*** Records to use Section Begins ***

Lemma respond_logs_unless_get_404_witness :
  is_scanner_like (path_or_root post_root_404) = true
  /\ length (records (fst (respond world_404 post_root_404))) = 2%nat.
Proof.
  split; [reflexivity|].
  apply (respond_logs_unless_get_404 world_404 post_root_404 {| status_code := 404 |});
    reflexivity.
Defined.


Lemma is_scanner_like_iff_witness :
  is_scanner_like (py "/run/summarize") = true
  /\ is_scanner_like (py "static/app.js") = true
  /\ is_scanner_like (py "run") = false.
Proof.
  split; [apply is_scanner_like_iff; by left|].
  split; [apply is_scanner_like_iff; right; exists (py ".js");
          split; [by apply (bool_decide_unpack _)|reflexivity]|].
  destruct (is_scanner_like (py "run")) eqn:Hr; [|reflexivity].
  apply is_scanner_like_iff in Hr as [Hr | (suffix & Hin & Hr)]; [discriminate|].
  unfold skip_suffixes in Hin.
  repeat (apply elem_of_cons in Hin as [-> | Hin]; [discriminate|]).
  by apply elem_of_nil in Hin.
Defined.

Lemma masked_types_by_categories_witness :
  masked_types [ {| hit_type := py "phone"; hit_span := (0, 4)%Z |};
                 {| hit_type := py "email"; hit_span := (5, 9)%Z |};
                 {| hit_type := py "phone"; hit_span := (10, 14)%Z |} ]
  = masked_types [ {| hit_type := py "email"; hit_span := (1, 2)%Z |};
                   {| hit_type := py "phone"; hit_span := (3, 4)%Z |} ].
Proof.
  apply masked_types_by_categories. intros c. cbn [fmap list_fmap hit_type].
  rewrite !elem_of_cons, !elem_of_nil. tauto.
Defined.
(** [icm20649_multibyte_read_reg(reg_addr, reg_data, num_bytes)]: status
    and [reg_data] after the call.  The scratch array [buf[257]] is
    cleared over its first [num_bytes + 1] bytes and handed to the SPI
    driver with that length. *)
Definition icm20649_multibyte_read_reg (reg_addr : Z) (reg_data : list Z)
    (num_bytes : nat) : M W (Z * list Z) :=
  if (256 <? num_bytes)%nat then ret (-1, reg_data)
  else
    let read_addr := uint8 (Z.lor reg_addr 0x80) in
    let buf := replicate (num_bytes + 1) 0 in
    let* (r, buf) := hw (spi_write_and_read SPI_ICM20649_CS_PIN [read_addr] buf) in
    if r <? 0 then ret (r, reg_data)
    else ret (r, memcpy reg_data (drop 1 buf) num_bytes).

(** [icm20649_read_gyro_accel_data] *)
Definition icm20649_read_gyro_accel_data : M W icm20649.data_t :=
  let rx_buf := replicate 12 0 in
  icm20649_write_reg 0x7F 0x0;;;
  let* (_, rx_buf) := icm20649_multibyte_read_reg 0x2D rx_buf 12 in
  let h (k : nat) :=
    int16 (Z.lor (Z.shiftl (byte_at rx_buf k) 8) (byte_at rx_buf (S k))) in
  ret (icm20649.Build (h 0%nat) (h 2%nat) (h 4%nat) (h 6%nat) (h 8%nat) (h 10%nat)).

(** [icm20649_read_test] *)
Definition icm20649_read_test : M W unit :=
  NRF_LOG_INFO "" [];;;
  NRF_LOG_INFO "PERFORMING ICM READ TEST...." [];;;
  let* (_, who_am_i) := icm20649_read_reg 0x0 in
  NRF_LOG_INFO "1:who_am_i = 0x%x (0xE1)" [who_am_i];;;
  if who_am_i =? 0xE1 then NRF_LOG_INFO "READ SUCCESSFUL" []
  else NRF_LOG_INFO "VAL ERROR: CHECK WIRING!" [];;; wait_forever.

(** [icm20649_write_test] *)
Definition icm20649_write_test : M W unit :=
  NRF_LOG_INFO "" [];;;
  NRF_LOG_INFO "PERFORMING ICM WRITE TEST...." [];;;
  icm20649_write_reg 0x06 0x1;;;
  let* (_, write_read) := icm20649_read_reg 0x06 in
  NRF_LOG_INFO "2:write_read = 0x%x (0x1)" [write_read];;;
  if write_read =? 0x1 then NRF_LOG_INFO "WRITE SUCCESSFUL" []
  else NRF_LOG_INFO "VAL ERROR: CHECK WIRING!" [];;; wait_forever.

(** [icm20649_init] *)
Definition icm20649_init : M W unit :=
  icm20649_write_reg 0x03 0x0;;;
  icm20649_write_reg 0x05 0x0;;;
  icm20649_write_reg 0x06 0x1;;;
  icm20649_write_reg 0x07 0x0;;;
  icm20649_write_reg 0x7F 0x20;;;
  icm20649_write_reg 0x1 0x4;;;
  icm20649_write_reg 0x2 0x0;;;
  icm20649_write_reg 0x14 0x6;;;
  icm20649_write_reg 0x7F 0x0;;;
  ret tt.

(** *** DS1388 real-time clock *)

Definition DS1388_ADDRESS : Z := 0x68.
Definition CONTROL_REG : Z := 0x0C.
Definition EN_OSCILLATOR : Z := 0x00.
Definition DIS_WD_COUNTER : Z := 0x00.

(** [ds_config] *)
Definition ds_config : M W unit :=
  let reg0 := [CONTROL_REG; Z.lor EN_OSCILLATOR DIS_WD_COUNTER] in
  hw_ (twi_tx DS1388_ADDRESS reg0);;;
  let t (k : nat) := byte_at (init_time cfg) k in
  let reg1 :=
    [ ds1388.HUNDRED_SEC_REG;
      dec2hex (t 7%nat); dec2hex (t 6%nat); dec2hex (t 5%nat);
      uint8 (Z.lor (dec2hex (t 4%nat)) (time_format cfg));
      dec2hex (t 3%nat); dec2hex (t 2%nat); dec2hex (t 1%nat); dec2hex (t 0%nat) ] in
  hw_ (twi_tx DS1388_ADDRESS reg1);;;
  NRF_LOG_INFO "RTC initialized" [].

(** [readRegister]: one register of the clock.  The wait for the
    completion flag that precedes the transfer is not followed: the
    model covers the calls entered with [m_xfer_done] set, as it is
    after [ds_config] and after every transfer that is done. *)
Definition readRegister (reg_addr : Z) : M W Z :=
  let* rx := hw (twi_txrx DS1388_ADDRESS [reg_addr] 1) in
  ret (byte_at rx 0).

(** [get_time(&date)]: the hour-mode code returned and the struct after
    the call. *)
Definition get_time : M W (Z * ds1388.data_t) :=
  let* year := readRegister ds1388.YEAR_REG in
  let* month := readRegister ds1388.MONTH_REG in
  let* date := readRegister ds1388.DATE_REG in
  let* day := readRegister ds1388.DAY_REG in
  let* hour := readRegister ds1388.HOUR_REG in
  let* minute := readRegister ds1388.MIN_REG in
  let* second := readRegister ds1388.SEC_REG in
  let* hundreth := readRegister ds1388.HUNDRED_SEC_REG in
  let year := hex2dec year in
  let month := hex2dec month in
  let date := hex2dec date in
  let minute := hex2dec minute in
  let second := hex2dec second in
  let hundreth := hex2dec hundreth in
  if Z.land hour 0x40 =? ds1388.HOUR_MODE_24
  then ret (2, ds1388.Build year month date day (hex2dec hour)
                            minute second hundreth)
  else ret (Z.shiftr (Z.land hour 0x20) 5,
            ds1388.Build year month date day (hex2dec (Z.land hour 0x1F))
                         minute second hundreth).

(** *** VCNL4040 proximity sensor *)

(** [vcnl_config] *)
Definition vcnl_config : M W unit :=
  NRF_LOG_INFO "Configuring VCNL..." [];;;
  let reg1 := [VCNL4040_PS_CONF3 cfg; ps_conf3_data cfg; ps_ms_data cfg] in
  hw_ (twi_tx (VCNL4040_ADDR cfg) reg1);;;
  let reg2 := [VCNL4040_PS_CONF1 cfg; ps_conf1_data cfg; ps_conf2_data cfg] in
  hw_ (twi_tx (VCNL4040_ADDR cfg) reg2).

(** The loop of [read_sensor_data]: polls the proximity value while it
    is at or below the threshold. *)
Fixpoint read_sensor_data_loop (fuel : nat) : M W unit :=
  let* prox := get prox_val in
  if prox <=? PROX_THRESHOLD cfg then
    match fuel with
    | O => stall
    | S fuel' =>
        let reg3 := [VCNL4040_PS_DATA cfg; VCNL4040_ADDR cfg] in
        let* reg4 := hw (twi_txrx (VCNL4040_ADDR cfg) reg3 2) in
        let m_sample_lsb := byte_at reg4 0 in
        let m_sample_msb := byte_at reg4 1 in
        let m_sample := Z.lor (Z.shiftl m_sample_msb 8) m_sample_lsb mod 65536 in
        set_prox_val m_sample;;;
        NRF_LOG_INFO "Proximity: %d" [m_sample];;;
        read_sensor_data_loop fuel'
    end
  else ret tt.

(** [read_sensor_data]: the completion flag is cleared, then the loop
    runs. *)
Definition read_sensor_data (fuel : nat) : M W unit :=
  hw_ twi_xfer_done_clear;;;
  read_sensor_data_loop fuel.

(** *** Sampling *)

(** The locals of [main] that [sample_impact_data] works on. *)
Record sample_locals : Type := SampleLocals {
  high_g_data : adxl372.accel_data_t;
  low_g_gyro_data : icm20649.data_t;
  rtc_data : ds1388.data_t }.
(** * Sequential merge orchestrator: [scripts/workflow/merge_all_prs.py]

    A shallow embedding of the merge session controller, its readiness
    checks, the check poller and the trunk health verifier, followed by the
    properties of the session that the design document states.

    Conventions of the embedding.
    - A JSON object read with [dict.get] is a record whose optional fields
      are [option string]; [None] stands for a key that is absent. The
      details of a pull request may also be the empty dictionary, which
      [not details] tells from the others.
    - The [gh] and [git] subprocesses are answered by a host, an arbitrary
      oracle with its own state; [json.loads] of a command's output is part
      of the answer ([None] is a [JSONDecodeError]). The host also says
      whether the directory of the report can be written.
    - Every subprocess call, sleep and log line is appended to a trace. A
      log line is kept as its template and arguments, without timestamp and
      colour; the rules of "=" signs and the blank lines are left out; the
      plan table, the report file and the summary are one event each, with
      the data they print; so is the traceback of an exception that
      nothing catches, after which the process ends with status 1.
    - The wall clock is counted in whole seconds; a subprocess call takes
      the time the host says, [time.sleep] takes the time it is given, and
      reading the clock takes none. The script reads a float: two readings
      with nothing but computation between them differ by a fraction of a
      second there and by nothing here. The script therefore exceeds a
      timeout of zero minutes before its first query; what is proved of
      the first test of the timeout is stated for a negative timeout or
      for one of at least a minute.
    - The lists [merged] and [skipped] hold references (positions in
      [prs]) to the dictionaries of [prs]: the three lists share them. *)

From stdpp Require Import base list strings pretty.
From Stdlib Require Import ZArith Lia Sorted Permutation.

Open Scope Z_scope.

(** ** Strings as Python uses them

    A string is a sequence of characters, one element each; the
    characters are those below 256. *)

Module Py.

(** [s == lit] *)
Definition eq_str (s lit : string) : bool := String.eqb s lit.

(** [d.get(key) == lit]: an absent key gives [None], which equals no
    string. *)
Definition get_eq (o : option string) (lit : string) : bool :=
  match o with
  | Some s => eq_str s lit
  | None => false
  end.

(** [d.get(key) in (lit1, lit2, ...)] *)
Definition get_in (o : option string) (lits : list string) : bool :=
  existsb (get_eq o) lits.

(** Truth value of a string: the empty string is false. *)
Definition truthy (s : string) : bool := negb (eq_str s "").

(** [c.isspace()], for a character below 256: the ASCII white space and
    separators, the next-line control and the no-break space. *)
Definition is_space (c : Ascii.ascii) : bool :=
  let n := Ascii.N_of_ascii c in
  ((9 <=? n) && (n <=? 13) || (28 <=? n) && (n <=? 32) || (n =? 133) || (n =? 160))%N.

Fixpoint lstrip (s : string) : string :=
  match s with
  | String c s' => if is_space c then lstrip s' else s
  | EmptyString => EmptyString
  end.

Fixpoint rev_onto (s acc : string) : string :=
  match s with
  | String c s' => rev_onto s' (String c acc)
  | EmptyString => acc
  end.
(** * Yomika: a shallow embedding of the fetch engine

    The Python package [yomika] fetches web pages through two near-duplicate
    paths ([webscrape_requests], blocking, and [webscrape_aiohttp],
    asynchronous), both wrapped in the [backoff.on_exception] retry decorator,
    throttled by a [RequestRateLimiter], and fanned out over a URL list by
    [processors.scrape_url_list_async].

    Modelling choices:
    - time is a rational number of seconds ([Q]); [time.time()] reads the
      clock of the world state, sleeping advances it;
    - the Python object heap holding rate limiters is a [gmap nat] from object
      ids to limiter records, so that aliasing of one limiter object between
      configurations is explicit;
    - exceptions are a sum type [Exn]; a fetch returns [inl] a value or [inr]
      a raised exception, together with the new world;
    - the network ([session.get]) is an oracle of the world: for each URL it
      answers with a response or a transport error, and a duration. *)

From Stdlib Require Import QArith Qminmax Lqa ZArith Ascii String.
From stdpp Require Import base gmap list strings pretty.

Open Scope string_scope.

(* ------------------------------------------------------------------ *)
(** ** [defaults.py] *)

(** Python values stored as class attributes of [Defaults]. *)
Inductive PyVal :=
| VInt (z : Z)
| VDict (d : list (string * string)).

Definition DEFAULT_HTTP_HEADERS : list (string * string) := [
  ("User-Agent", "Mozilla/5.0 (Windows NT 10.0; Win64; x64) AppleWebKit/537.36 (KHTML, like Gecko) Chrome/91.0.4472.124 Safari/537.36");
  ("Accept", "text/html,application/xhtml+xml,application/xml;q=0.9,image/webp,*/*;q=0.8");
  ("Accept-Language", "en-US,en;q=0.5");
  ("Connection", "keep-alive");
  ("Upgrade-Insecure-Requests", "1");
  ("Cache-Control", "max-age=0")
].

Definition DEFAULT_REQ_TIMEOUT : Z := 30.
Definition DEFAULT_RPS_LIMIT : Z := 250.
Definition DEFAULT_MAX_RETRIES : nat := 3.
Definition DEFAULT_MAX_TIME : Z := 90.

(** The class namespace of [Defaults], in declaration order ([_instance]
    and [__new__] belong to the singleton machinery and carry no setting). *)
Definition Defaults : list (string * PyVal) := [
  ("DEFAULT_HTTP_HEADERS", VDict DEFAULT_HTTP_HEADERS);
  ("DEFAULT_REQ_TIMEOUT", VInt DEFAULT_REQ_TIMEOUT);
  ("DEFAULT_RPS_LIMIT", VInt DEFAULT_RPS_LIMIT);
  ("DEFAULT_MAX_RETRIES", VInt (Z.of_nat DEFAULT_MAX_RETRIES));
  ("DEFAULT_MAX_TIME", VInt DEFAULT_MAX_TIME)
].

(** The header dict written inline in [webscrape_requests] (lines 126-133). *)
Definition webscrape_requests_inline_headers : list (string * string) := [
  ("User-Agent", "Mozilla/5.0 (Windows NT 10.0; Win64; x64) AppleWebKit/537.36 (KHTML, like Gecko) Chrome/91.0.4472.124 Safari/537.36");
  ("Accept", "text/html,application/xhtml+xml,application/xml;q=0.9,image/webp,*/*;q=0.8");
  ("Accept-Language", "en-US,en;q=0.5");
  ("Connection", "keep-alive");
  ("Upgrade-Insecure-Requests", "1");
  ("Cache-Control", "max-age=0")
].

(* ------------------------------------------------------------------ *)
(** ** [modules/rate_limiter.py] *)

Module RequestRateLimiter.
  Local Open Scope Q_scope.

Record t := mk {
    min_interval : Q;
    last_request_time : Q
  }.

  (** [__init__(self, requests_per_second=Defaults.DEFAULT_RPS_LIMIT)] *)
Definition init (requests_per_second : Q) : t :=
    {| min_interval := 1 / requests_per_second; last_request_time := 0 |}.

Definition init_default : t := init (inject_Z DEFAULT_RPS_LIMIT).

  (** [wait] / [wait_async]: both have the same body, with [time.sleep] or
      [await asyncio.sleep].  [clock] is the value of the first
      [time.time()]; the environment decides [overshoot], by how much the
      sleep outlasts the requested duration, and [later], the time that
      passes before the second [time.time()].  The result is the updated
      limiter and the clock after the call. *)
Definition wait (self : t) (clock overshoot later : Q) : t * Q :=
    let current_time := clock in
    let time_since_last_request := current_time - last_request_time self in
    let clock1 :=
      if Qlt_le_dec time_since_last_request (min_interval self)
      then let sleep_time := min_interval self - time_since_last_request in
           current_time + sleep_time + overshoot
      else current_time in
    let now := clock1 + later in
    ({| min_interval := min_interval self; last_request_time := now |}, now).

  (** A run of consecutive calls on one instance: each call is preceded by
      [tick] seconds of other activity and has its own [overshoot] and
      [later].  Returns the successive values of [last_request_time]. *)
Fixpoint wait_seq (self : t) (clock : Q) (env : list (Q * Q * Q)) : list Q :=
    match env with
    | [] => []
    | (tick, overshoot, later) :: env' =>
        let '(self', clock') := wait self (clock + tick) overshoot later in
        last_request_time self' :: wait_seq self' clock' env'
    end.
End RequestRateLimiter.

(* ------------------------------------------------------------------ *)
(** ** [modules/url_validator.py]: [is_valid_url] with the default
    [validator='urllib']

    [is_valid_url] returns [all([result.scheme in ('http', 'https'),
    result.netloc])] for [result = urlparse(url)], and [False] when
    [urlparse] raises.  [urlparse] is modelled by the steps of
    [urllib.parse.urlsplit] that decide [scheme] and [netloc] for ASCII
    input: strip leading C0 controls and spaces, remove tab, CR and LF,
    split a scheme off at the first [':'] when it is made of scheme
    characters and starts with a letter, split the netloc off after a
    leading ["//"], and raise [ValueError("Invalid IPv6 URL")] on unbalanced
    brackets. *)

Definition c0_control_or_space (c : ascii) : bool :=
  Nat.leb (nat_of_ascii c) 32.

Definition is_alpha (c : ascii) : bool :=
  let n := nat_of_ascii c in
  (Nat.leb 65 n && Nat.leb n 90) || (Nat.leb 97 n && Nat.leb n 122).

Definition is_digit (c : ascii) : bool :=
  let n := nat_of_ascii c in Nat.leb 48 n && Nat.leb n 57.

(** [scheme_chars]: letters, digits and ["+-."]. *)
Definition is_scheme_char (c : ascii) : bool :=
  is_alpha c || is_digit c || bool_decide (c = "+"%char)
  || bool_decide (c = "-"%char) || bool_decide (c = "."%char).

Definition ascii_lower (c : ascii) : ascii :=
  let n := nat_of_ascii c in
  if Nat.leb 65 n && Nat.leb n 90 then ascii_of_nat (n + 32) else c.

Fixpoint lstrip_c0 (s : list ascii) : list ascii :=
  match s with
  | c :: s' => if c0_control_or_space c then lstrip_c0 s' else s
  | [] => []
  end.

Definition unsafe_url_byte (c : ascii) : bool :=
  bool_decide (c = "009"%char) || bool_decide (c = "013"%char)
  || bool_decide (c = "010"%char).

(** [(url[:i], url[i+1:])] for the first [':'] at index [i]. *)
Fixpoint split_colon (s : list ascii) : option (list ascii * list ascii) :=
  match s with
  | [] => None
  | c :: s' =>
      if bool_decide (c = ":"%char) then Some ([], s')
      else match split_colon s' with
           | Some (a, b) => Some (c :: a, b)
           | None => None
           end
  end.

(** [_splitnetloc(url, 2)] after the leading ["//"]: the netloc ends at the
    first of ["/?#"]. *)
Fixpoint split_netloc (s : list ascii) : list ascii * list ascii :=
  match s with
  | [] => ([], [])
  | c :: s' =>
      if bool_decide (c = "/"%char) || bool_decide (c = "?"%char)
         || bool_decide (c = "#"%char)
      then ([], s)
      else let '(a, b) := split_netloc s' in (c :: a, b)
  end.

(** [urlsplit(url)] restricted to [(scheme, netloc)]; [None] when it raises
    [ValueError]. *)
Definition urlsplit_scheme_netloc (url : string)
    : option (list ascii * list ascii) :=
  let u := filter (fun c => negb (unsafe_url_byte c))
             (lstrip_c0 (list_ascii_of_string url)) in
  let '(scheme, rest) :=
    match u, split_colon u with
    | c0 :: _, Some (pre, post) =>
        if bool_decide (pre <> []) && is_alpha c0 && forallb is_scheme_char pre
        then (map ascii_lower pre, post) else ([], u)
    | _, _ => ([], u)
    end in
  match rest with
  | "/"%char :: "/"%char :: rest' =>
      let netloc := fst (split_netloc rest') in
      let has_open := bool_decide ("["%char ∈ netloc) in
      let has_close := bool_decide ("]"%char ∈ netloc) in
      if (has_open && negb has_close) || (has_close && negb has_open)
      then None
      else Some (scheme, netloc)
  | _ => Some (scheme, [])
  end.

Definition is_valid_url (url : string) : bool :=
  match urlsplit_scheme_netloc url with
  | Some (scheme, netloc) =>
      (bool_decide (scheme = list_ascii_of_string "http")
       || bool_decide (scheme = list_ascii_of_string "https"))
      && negb (bool_decide (netloc = []))
  | None => false
  end.

(** Python's [needle in haystack] on strings. *)
Fixpoint is_prefix (p s : list ascii) : bool :=
  match p, s with
  | [], _ => true
  | c :: p', d :: s' => bool_decide (c = d) && is_prefix p' s'
  | _ :: _, [] => false
  end.

Fixpoint is_substring_l (p s : list ascii) : bool :=
  is_prefix p s || match s with [] => false | _ :: s' => is_substring_l p s' end.

Definition py_in (needle haystack : string) : bool :=
  is_substring_l (list_ascii_of_string needle) (list_ascii_of_string haystack).

(** Header lookup in aiohttp's [CIMultiDict] and requests'
    [CaseInsensitiveDict]: keys compare case-insensitively. *)
Definition lower (s : string) : list ascii := map ascii_lower (list_ascii_of_string s).

Fixpoint headers_get (h : list (string * string)) (key : string) : option string :=
  match h with
  | [] => None
  | (k, v) :: h' => if bool_decide (lower k = lower key) then Some v else headers_get h' key
  end.

(* ------------------------------------------------------------------ *)
(** ** [classes.py] and [exceptions.py] *)

Module ScrapedResponse.
Record t := mk {
    url : string;
    status_code : Z;
    content : string;
    text : string;
    headers : list (string * string);
    elapsed_time : Q;
    content_type : string;
    success : bool;
    error : option string
  }.
End ScrapedResponse.

(** Object ids of the Python heap. *)
Definition obj_id := nat.

Module WebscrapeConfig.
Record t := mk {
    custom_headers : option (list (string * string));
    params : option (list (string * string));
    cookies : option (list (string * string));
    timeout : Z;
    allow_redirects : bool;
    verify_ssl : bool;
    expected_content_type : option string;
    proxy : option string;
    rate_limiter : option obj_id
  }.

  (** The dataclass defaults.  The default of [rate_limiter] is the object
      [RequestRateLimiter()] evaluated once, when the class body runs; it is
      stored as the class attribute [WebscrapeConfig.rate_limiter] and
      [__init__] assigns that same object to every instance built without a
      [rate_limiter] argument.  [class_default_limiter] is its object id. *)
Definition defaults (class_default_limiter : obj_id) : t := {|
    custom_headers := None;
    params := None;
    cookies := None;
    timeout := DEFAULT_REQ_TIMEOUT;
    allow_redirects := true;
    verify_ssl := true;
    expected_content_type := None;
    proxy := None;
    rate_limiter := Some class_default_limiter
  |}.
End WebscrapeConfig.

(** Exceptions: the package's own four classes ([exceptions.py], and the
    identical module-local copies in [webscrape_requests.py]), and the
    library and builtin exceptions raised inside the fetch bodies. *)
Inductive Exn :=
| InvalidURLError (msg : string)
| WebPageLoadError (msg : string)
| RateLimitExceededError (msg : string)
| ContentTypeError (msg : string)
(* aiohttp / asyncio *)
| ClientConnectorError (msg : string)
| AsyncTimeoutError (msg : string)
| AiohttpTooManyRedirects (msg : string)
| ClientResponseError (status : Z) (message url : string)
(* requests *)
| RequestsConnectionError (msg : string)
| RequestsTimeout (msg : string)
| RequestsTooManyRedirects (msg : string)
| HTTPError (msg : string)
(* builtins *)
| UnicodeDecodeError (msg : string)
| NameError (msg : string)
| OtherException (msg : string).

(** [str(e)] *)
Definition exn_str (e : Exn) : string :=
  match e with
  | InvalidURLError m | WebPageLoadError m | RateLimitExceededError m
  | ContentTypeError m | ClientConnectorError m | AsyncTimeoutError m
  | AiohttpTooManyRedirects m | RequestsConnectionError m | RequestsTimeout m
  | RequestsTooManyRedirects m | HTTPError m | UnicodeDecodeError m
  | NameError m | OtherException m => m
  | ClientResponseError s m u =>
      pretty s ++ ", message='" ++ m ++ "', url='" ++ u ++ "'"
  end.

(** The exception tuple of both [backoff.on_exception] decorators:
    [(WebPageLoadError, requests.RequestException, RateLimitExceededError,
    ConnectionError)].  The requests exceptions are [RequestException]s;
    no modelled aiohttp exception derives from the builtin
    [ConnectionError]. *)
Definition retry_on (e : Exn) : bool :=
  match e with
  | WebPageLoadError _ | RateLimitExceededError _
  | RequestsConnectionError _ | RequestsTimeout _ | RequestsTooManyRedirects _
  | HTTPError _ => true
  | _ => false
  end.

(* ------------------------------------------------------------------ *)
(** ** The world: heap of limiters, clock, log, network and randomness *)

Module Response.
Record t := mk {
    status : Z;
    reason : string;
    headers : list (string * string);
    content : string;
    text : string;
    (** whether the body decodes strictly in its charset; aiohttp's
        [response.text()] raises [UnicodeDecodeError] otherwise, requests'
        [response.text] decodes with replacement and never raises *)
    text_decodes : bool;
    (** requests' [response.url]: the URL of the last request of the
        exchange (after redirects) as requests prepared it, so with an empty
        path written [/]: ['http://a.com/'] for ['http://a.com'] *)
    url : string
  }.
End Response.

*** Records to use Section Ends ***

Work to be completed> After locating the line holding "else ret (Z.shiftr" above, output exactly that line and every line after it through the line holding "let reg3 := [VCNL4040_PS_DATA". Include nothing else.

Solved problem>
  else ret (Z.shiftr (Z.land hour 0x20) 5,
            ds1388.Build year month date day (hex2dec (Z.land hour 0x1F))
                         minute second hundreth).

(** *** VCNL4040 proximity sensor *)

(** [vcnl_config] *)
Definition vcnl_config : M W unit :=
  NRF_LOG_INFO "Configuring VCNL..." [];;;
  let reg1 := [VCNL4040_PS_CONF3 cfg; ps_conf3_data cfg; ps_ms_data cfg] in
  hw_ (twi_tx (VCNL4040_ADDR cfg) reg1);;;
  let reg2 := [VCNL4040_PS_CONF1 cfg; ps_conf1_data cfg; ps_conf2_data cfg] in
  hw_ (twi_tx (VCNL4040_ADDR cfg) reg2).

(** The loop of [read_sensor_data]: polls the proximity value while it
    is at or below the threshold. *)
Fixpoint read_sensor_data_loop (fuel : nat) : M W unit :=
  let* prox := get prox_val in
  if prox <=? PROX_THRESHOLD cfg then
    match fuel with
    | O => stall
    | S fuel' =>
        let reg3 := [VCNL4040_PS_DATA cfg; VCNL4040_ADDR cfg] in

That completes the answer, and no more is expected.